When I grabbed onto this word, I began to use it in many ways. I walked around my home opening every cabinet, cupboard, drawer, closet and box. I evaluated the contents of every nook and cranny in my house in search of the superfluous. It was everywhere. How many office supplies do I need? How many duplicate kitchen items do I have? How many spare linens and towels do I require?
I began to place the superfluous in donation bags. As storage areas in my house became less cluttered, I could breath easier. Not only was I able see what I owned and find it with ease but I was supporting those in need with items they could use.
I also guarded my purchases to reduce or eliminate the superfluous purchase. Other than a few extra rolls of toilet paper and key items that I went through rapidly, I ceased stockpiling. I much preferred the clean look of shelves with open spaces than one crammed with objects.
The vigilance of superfluous became a mantra and a habit. It became part of my every day mentality. If I had a spare minute here or there, I would revisit a sector of my home to double-check any previous clearing. I always found pockets that I had neglected before. I have resistance to parts of my home for sentimental reasons or the “I might need it someday” syndrome. When I find one of those pockets that I want to clear but feel hesitant, I often set the things out on a table that I walk by frequently. I just let them sit there for a few days. I am giving that stuff a chance to make an appeal of real need to continue in my life.
After several days of the collection bugging me by clogging space on a vital area like my dining table, I find it easier take the next step of finding a new home for it. Occasionally I am not ready to let it go. So I place it in a holding area to revisit in a month or two. The holding area is still visible so those items keep nagging at me to make a decision or un-cover what underlying emotion, memory or story is holding me.
I sometimes have to process the loss of a dream. I may have to relinquish the hope I had for a goal. I may also need more time to find a new home for some object that helps me to feel better. If I choose a place or a person who might cherish the thing or things, it eases my mind a bit. I may want to photograph an item to remember it or show it to someone else. Acceptance that an era of my life is over, a relationship dissolved, or to forgive someone or myself may require time and a willingness to look deeper within my heart.

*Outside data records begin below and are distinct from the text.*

Lemma NoDup_keys_set m k v : NoDup (Js.keys m) → NoDup (Js.keys (Js.set k v m)).
Proof.
  intros Hnd. rewrite keys_set. destruct (Js.get k m) eqn:Hg; [done|].
  apply NoDup_app. split_and!; [done| |apply NoDup_singleton].
  intros x Hx ->%list_elem_of_singleton. by apply get_None in Hg.
Qed.

End JsMapFacts.

(** ** The tag index *)

Section TagsFacts.
Import Tags.
Implicit Types (tags : list ArweaveTag) (m : TagMap) (n : string).

Lemma valuesOf_cons n t tags :
  valuesOf n (t :: tags) =
    if decide (name t = n) then value t :: valuesOf n tags else valuesOf n tags.
Proof. unfold valuesOf. rewrite filter_cons. by case_decide. Qed.

Lemma get_foldl_add_tag tags m n :
  Js.get n (foldl add_tag m tags) =
    match valuesOf n tags with
    | [] => Js.get n m
    | vs => Some (default [] (Js.get n m) ++ vs)
    end.
Proof.
  revert m. induction tags as [|t tags IH]; intros m; [done|].
  simpl. rewrite IH, valuesOf_cons. unfold add_tag.
  case_decide as Hn.
  - subst n. rewrite get_set_eq. simpl.
    destruct (valuesOf (name t) tags); simpl; [done|].
    by rewrite <-app_assoc.
  - by rewrite get_set_ne.
Qed.

Lemma keys_foldl_add_tag tags m :
  NoDup (Js.keys m) →
  NoDup (Js.keys (foldl add_tag m tags)) ∧
  ∀ k, k ∈ Js.keys (foldl add_tag m tags) ↔ k ∈ Js.keys m ∨ k ∈ name <$> tags.
Proof.
  revert m. induction tags as [|t tags IH]; intros m Hnd; simpl.
  - split; [done|]. intros k. rewrite elem_of_nil. tauto.
  - destruct (IH (add_tag m t)) as [Hnd' Hk].
    { by apply NoDup_keys_set. }
    split; [done|]. intros k. rewrite Hk, elem_of_cons.
    unfold add_tag. rewrite keys_set.
    destruct (Js.get (name t) m) eqn:Hg.
    + apply get_Some_elem in Hg.
      assert (name t ∈ Js.keys m).
      { apply list_elem_of_fmap. by eexists (_, _). }
      naive_solver.
    + rewrite elem_of_app, list_elem_of_singleton. naive_solver.
Qed.
End TagsFacts.

(** ** The stable sort *)

Section SortFacts.
Context {A : Type} (cmp : A → A → Z).

Lemma sort_insert_perm x l : Js.sort_insert cmp x l ≡ₚ x :: l.
Proof.
  induction l as [|y l IH]; simpl; [done|].
  case_match; [|done]. rewrite IH. apply Permutation_swap.
Qed.

Lemma sort_perm l : Js.sort cmp l ≡ₚ l.
Proof.
  induction l as [|x l IH]; simpl; [done|].
  by rewrite sort_insert_perm, IH.
Qed.

(** A comparator [key b - key a] orders by descending key. *)
Context (key : A → Z) (Hcmp : ∀ a b, cmp a b = (key b - key a)%Z).

Lemma sort_insert_sorted x l :
  StronglySorted (λ a b, (key b ≤ key a)%Z) l →
  StronglySorted (λ a b, (key b ≤ key a)%Z) (Js.sort_insert cmp x l).
Proof.
  induction 1 as [|y l Hs IH Hy]; simpl.
  - repeat constructor.
  - rewrite Hcmp. case_match eqn:Hlt.
    + apply Z.ltb_lt in Hlt. constructor; [done|].
      rewrite sort_insert_perm. constructor; [lia|done].
    + apply Z.ltb_ge in Hlt. constructor; [by constructor|].
      constructor; [lia|]. eapply Forall_impl; [exact Hy|].
      simpl. intros. lia.
Qed.

Lemma sort_sorted l : StronglySorted (λ a b, (key b ≤ key a)%Z) (Js.sort cmp l).
Proof.
  induction l as [|x l IH]; simpl; [constructor|].
  by apply sort_insert_sorted.
Qed.
End SortFacts.

(** ** The latest-state resolver *)

Section ResolverFacts.
Import Tags Arweave.
Implicit Types (byId : Js.Map ArweaveTxNode) (nodes : list ArweaveTxNode).

Lemma byId_inv_nil : byId_inv [] [].
Proof.
  split; [constructor|done|]. intros n Hn. by apply elem_of_nil in Hn.
Qed.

At first glance, the search and removal of the superfluous seemed like a house keeping or organizing task. In reality, it led me to deep inner work and reflection. And although it was a difficult process at times, I am glad I take time and energy to evaluate my stuff and my motives for having it. I am responsible for what I have gathered in my life and what to do about it. And in a way, it never ends but it does get easier. At least that has been my experience thus far.